Optionally, the resistivity of the P-type monocrystalline silicon wafer is 1.5 Ω · cm to 1.7 Ω · cm.
The battery efficiency is stably changed through the resistivity of the optimized monocrystalline silicon piece, so that the accuracy of the monitoring method is improved, and the situation that the battery efficiency is obviously reduced and the efficiency fluctuation range is large due to the fact that the resistivity of the P-type monocrystalline silicon piece is not appropriate, and the accuracy of the monitoring result is influenced is avoided.

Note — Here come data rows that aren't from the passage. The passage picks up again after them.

(** * Kyotsu backend: event-code grammar, prefix resolution, increment
      allocation and lookup

    A shallow embedding of the core of the [kyotsu] package:

    - [kyotsu/utis.py]: [error_code_pattern], [parse_error_code] and the
      recursive query [get_prefix_ids_by_composed_key_query];
    - [kyotsu/db/models.py]: the [Prefix] and [EventCode] rows, their
      [str_value] properties and the foreign keys between them;
    - [kyotsu/db/triggers.py]: the [BEFORE INSERT] trigger that numbers
      event codes;
    - [kyotsu/api/service/routes.py]: [get_error_code_details].

    Python [str] values are modelled by [string]; the development covers
    the ASCII range, in which the wire format of the codes lives.  Python
    and SQL integers are modelled by [Z].  Tables are lists of rows.

    Three limits of the platform bound the range in which the functions
    below are the code:

    - outside the ASCII range [str.upper] and the class [\d] do more
      than [Py.upper] and [Re.digit] ([Props.is_ascii]);
    - [int] refuses a string of more than 4300 digits with [ValueError]
      ([Props.digits_within_limit]);
    - the column [increment] is a 32-bit integer, and the sum of the
      trigger is refused beyond 2147483647: [Triggers.next_increment]
      is the sum as a number, [Triggers.event_code_auto_increment] the
      function with the range check.

    A theorem that depends on one of these limits carries it as a
    hypothesis. *)

From Stdlib Require Import ZArith NArith List String Ascii Bool Lia Permutation.
Import ListNotations.

Local Open Scope Z_scope.
Local Open Scope list_scope.

(* ===================================================================== *)
(** * Exceptions and the error monad *)
(* ===================================================================== *)

(** The exceptions that the modelled code can raise.  [HTTPException] is
    the only one the code raises on purpose; the others escape from the
    runtime ([AttributeError] from [None.groupdict()] and
    [None.str_value], [TypeError] from [None[0]], [RecursionError] from
    a chain of parents without end), from SQLAlchemy ([NoResultFound],
    [MultipleResultsFound]) or from pydantic ([ValidationError]).
    [StatementTimeout] stands for a recursive query that produces rows
    for ever. *)
Inductive exn : Type :=
| AttributeError
| TypeError
| RecursionError
| HTTPException (status_code : Z) (detail : string)
| MultipleResultsFound
| NoResultFound
| ValidationError
| StatementTimeout.

Inductive result (A : Type) : Type :=
| Ok (a : A)
| Raise (e : exn).
Arguments Ok {A} a.
Arguments Raise {A} e.

Definition bind {A B : Type} (m : result A) (k : A -> result B) : result B :=
  match m with
  | Ok a => k a
  | Raise e => Raise e
  end.

Notation "x <- m ;; k" := (bind m (fun x => k))
  (at level 61, m at next level, right associativity).
Notation "' p <- m ;; k" := (bind m (fun x => match x with p => k end))
  (at level 61, p pattern, m at next level, right associativity).

Definition HTTP_404_NOT_FOUND : Z := 404.

(* ===================================================================== *)
(** * Python built-ins on [str] and [int] *)
(* ===================================================================== *)

Module Py.

Definition in_range (lo hi : N) (c : ascii) : bool :=
  let n := N_of_ascii c in (lo <=? n)%N && (n <=? hi)%N.

Definition is_lower (c : ascii) : bool := in_range 97 122 c.
Definition is_upper (c : ascii) : bool := in_range 65 90 c.
Definition is_alpha (c : ascii) : bool := is_lower c || is_upper c.
Definition is_digit (c : ascii) : bool := in_range 48 57 c.
Definition is_dot (c : ascii) : bool := Ascii.eqb c ".".

(** [c.upper()] on one character. *)
Definition upper_char (c : ascii) : ascii :=
  if is_lower c then ascii_of_N (N_of_ascii c - 32) else c.

(** [s.upper()]. *)
Fixpoint upper (s : string) : string :=
  match s with
  | EmptyString => EmptyString
  | String c s' => String (upper_char c) (upper s')
  end.

(** [sep.join(l)]. *)
Definition join (sep : string) (l : list string) : string :=
  String.concat sep l.

(** [s.split(".")]: one field per dot, empty fields kept, never the
    empty list. *)
Fixpoint split_dot (s : string) : list string :=
  match s with
  | EmptyString => [EmptyString]
  | String c s' =>
      if is_dot c then EmptyString :: split_dot s'
      else match split_dot s' with
           | field :: fields => String c field :: fields
           | [] => [String c EmptyString]
           end
  end.

Definition digit_val (c : ascii) : Z := Z.of_N (N_of_ascii c) - 48.
Definition digit_char (d : Z) : ascii := ascii_of_N (48 + Z.to_N d).

(** [int(s)] on a string of decimal digits. *)
Fixpoint int_acc (acc : Z) (s : string) : Z :=
  match s with
  | EmptyString => acc
  | String c s' => int_acc (10 * acc + digit_val c) s'
  end.
Definition int (s : string) : Z := int_acc 0 s.

(** [str(n)] for [n >= 0], most significant digit first.  The fuel
    bounds the number of digits. *)
Fixpoint to_digits (fuel : nat) (n : Z) : string :=
  match fuel with
  | O => EmptyString
  | S f =>
      if n <? 10 then String (digit_char n) EmptyString
      else (to_digits f (n / 10) ++ String (digit_char (n mod 10)) EmptyString)%string
  end.

Definition digits_fuel (n : Z) : nat := S (Z.to_nat (Z.log2 n)).

(** [str(n)]. *)
Definition str (n : Z) : string :=
  if n <? 0 then String "-" (to_digits (digits_fuel (- n)) (- n))
  else to_digits (digits_fuel n) n.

Optionally, in the step one, the concentration of the alkali in the polishing solution is 1.5wt% to 2.0wt%, and the alkali is KOH or NaOH.
Optionally, in the step one, the concentration of the additive in the polishing solution is 0.4wt% to 0.6wt%.

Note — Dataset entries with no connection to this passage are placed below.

(* --------------------------------------------------------------------- *)
(** ** Searching                                                          *)
(* --------------------------------------------------------------------- *)

Lemma find_at_first (pat s : bytes) (i : nat) :
  match find_at pat s i with
  | Some k => exists j, k = (i + j)%nat /\
                        starts_with pat (skipn j s) = true /\
                        forall j', (j' < j)%nat -> starts_with pat (skipn j' s) = false
  | None => forall j, starts_with pat (skipn j s) = false
  end.
Proof.
  revert i; induction s as [|c s IH]; intros i; simpl.
  - destruct (starts_with pat []) eqn:E.
    + exists O. split; [lia|]. split; [exact E | intros; lia].
    + intros j. rewrite skipn_nil. exact E.
  - destruct (starts_with pat (c :: s)) eqn:E.
    + exists O. split; [lia|]. split; [exact E | intros; lia].
    + specialize (IH (S i)). destruct (find_at pat s (S i)) as [k|].
      * destruct IH as [j [-> [Hj Hmin]]]. exists (S j).
        split; [lia|]. split; [exact Hj|].
        intros [|j'] Hlt; [exact E | apply Hmin; lia].
      * intros [|j]; [exact E | apply IH].
Qed.

Lemma occurs_at_starts_with (data pat : bytes) (j : nat) :
  starts_with pat (skipn j data) = false -> occurs_at data pat j = false.
Proof. intros H. unfold occurs_at. rewrite H. apply andb_false_r. Qed.

(** [data.find] yields the first position from [pos] on at which the
    pattern stands, and [npos] when there is none. *)
Lemma std_find_first (data pat : bytes) (pos : nat) :
  match std_find data pat pos with
  | Some k => (pos <= k)%nat /\ occurs_at data pat k = true /\
              forall j, (pos <= j < k)%nat -> occurs_at data pat j = false
  | None => forall j, (pos <= j)%nat -> occurs_at data pat j = false
  end.
Proof.
  destruct (std_find data pat pos) as [k|] eqn:E.
  - pose proof (std_find_bound _ _ _ E) as [Hle Hfit].
    unfold std_find in E. destruct (length data <? pos)%nat; [discriminate|].
    pose proof (find_at_first pat (skipn pos data) pos) as H. rewrite E in H.
    destruct H as [j [-> [Hj Hmin]]]. rewrite skipn_skipn in Hj.
    split; [lia|]. split.
    + unfold occurs_at. apply andb_true_intro. split.
      * apply Nat.leb_le. lia.
      * rewrite (Nat.add_comm pos j). exact Hj.
    + intros j' Hj'. apply occurs_at_starts_with.
      specialize (Hmin (j' - pos)%nat). rewrite skipn_skipn in Hmin.
      replace (j' - pos + pos)%nat with j' in Hmin by lia. apply Hmin. lia.
  - unfold std_find in E. destruct (length data <? pos)%nat eqn:El.
    + apply Nat.ltb_lt in El. intros j Hj. unfold occurs_at.
      destruct (j + length pat <=? length data)%nat eqn:Ef; [|reflexivity].
      apply Nat.leb_le in Ef. lia.
    + pose proof (find_at_first pat (skipn pos data) pos) as H. rewrite E in H.
      intros j Hj. apply occurs_at_starts_with.
      specialize (H (j - pos)%nat). rewrite skipn_skipn in H.
      replace (j - pos + pos)%nat with j in H by lia. exact H.
Qed.

(** [find] raises when the start index is negative.  Otherwise it returns
    -1 when the text stands nowhere from the start index on, and else the
    first position from the start index on at which it stands. *)
Theorem String_find_first (s : String) (t : StringView) (i : Z) :
  (i < 0 -> returns (String_find s t i) = false) /\
  (0 <= i ->
   exists k, String_find s t i = Return k /\
     ((k = -1 /\
       forall j, (Z.to_nat i <= j)%nat ->
                 occurs_at (_data s) (StringView_bytes t) j = false) \/
      (i <= k /\
       occurs_at (_data s) (StringView_bytes t) (Z.to_nat k) = true /\
       forall j, (Z.to_nat i <= j < Z.to_nat k)%nat ->
                 occurs_at (_data s) (StringView_bytes t) j = false))).
Proof.
  unfold String_find. split; intros Hi.
  - apply Z.ltb_lt in Hi. rewrite Hi. reflexivity.
  - destruct (i <? 0) eqn:E; [apply Z.ltb_lt in E; lia|].
    pose proof (std_find_first (_data s) (StringView_bytes t) (Z.to_nat i)) as H.
    destruct (std_find _ _ _) as [k|].
    + exists (Z.of_nat k). split; [reflexivity|]. right.
      rewrite Nat2Z.id. destruct H as [Hle [Hocc Hmin]].
      split; [lia|]. split; assumption.
    + exists (-1). split; [reflexivity|]. left. split; [reflexivity | exact H].
Qed.

(** "na" in "banana" from index 3, and from index -1. *)
Lemma String_find_first_witness :
  returns (String_find (text "banana") (view "na") (-1)) = false /\
  exists k, String_find (text "banana") (view "na") 3 = Return k /\
    ((k = -1 /\
      forall j, (Z.to_nat 3 <= j)%nat ->
                occurs_at (_data (text "banana")) (StringView_bytes (view "na")) j = false) \/
     (3 <= k /\
      occurs_at (_data (text "banana")) (StringView_bytes (view "na")) (Z.to_nat k) = true /\
      forall j, (Z.to_nat 3 <= j < Z.to_nat k)%nat ->
                occurs_at (_data (text "banana")) (StringView_bytes (view "na")) j = false)).
Proof.
  split.
  - apply (String_find_first (text "banana") (view "na") (-1)). lia.
  - apply (String_find_first (text "banana") (view "na") 3). lia.
Defined.

Lemma rfind_from_last (data pat : bytes) (pos : nat) :
  match rfind_from data pat pos with
  | Some k => (k <= pos)%nat /\ starts_with pat (skipn k data) = true /\
              forall j, (k < j <= pos)%nat -> starts_with pat (skipn j data) = false
  | None => forall j, (j <= pos)%nat -> starts_with pat (skipn j data) = false
  end.
Proof.
  induction pos as [|pos IH]; cbn [rfind_from].
  - destruct (starts_with pat (skipn 0 data)) eqn:E.
    + split; [lia|]. split; [exact E | intros; lia].
    + intros j Hj. replace j with O by lia. exact E.
  - destruct (starts_with pat (skipn (S pos) data)) eqn:E.
    + split; [lia|]. split; [exact E | intros; lia].
    + destruct (rfind_from data pat pos) as [k|].
      * destruct IH as [Hle [Hk Hmax]]. split; [lia|]. split; [exact Hk|].
        intros j Hj. destruct (Nat.eq_dec j (S pos)) as [->|Hne];
          [exact E | apply Hmax; lia].
      * intros j Hj. destruct (Nat.eq_dec j (S pos)) as [->|Hne];
          [exact E | apply IH; lia].
Qed.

According to the method, the optimal concentration of the polishing solution is adopted, so that the preparation process of the monitoring sheet is met, and the accurate result of the prepared monitoring sheet in the Sinton test is ensured.
The polishing solution provided by the application comprises alkali liquor and additives, wherein the additives are commonly used in the field and include, but are not limited to, additives from Topo technologies and Inc. with the types of BP51V05, BP65V14 or BP65V19 respectively.
Optionally, in the polishing process, the tank body is internally provided with a circulating and bubbling mode to ensure the uniformity of the polishing solution, so that the polishing process is smoothly performed.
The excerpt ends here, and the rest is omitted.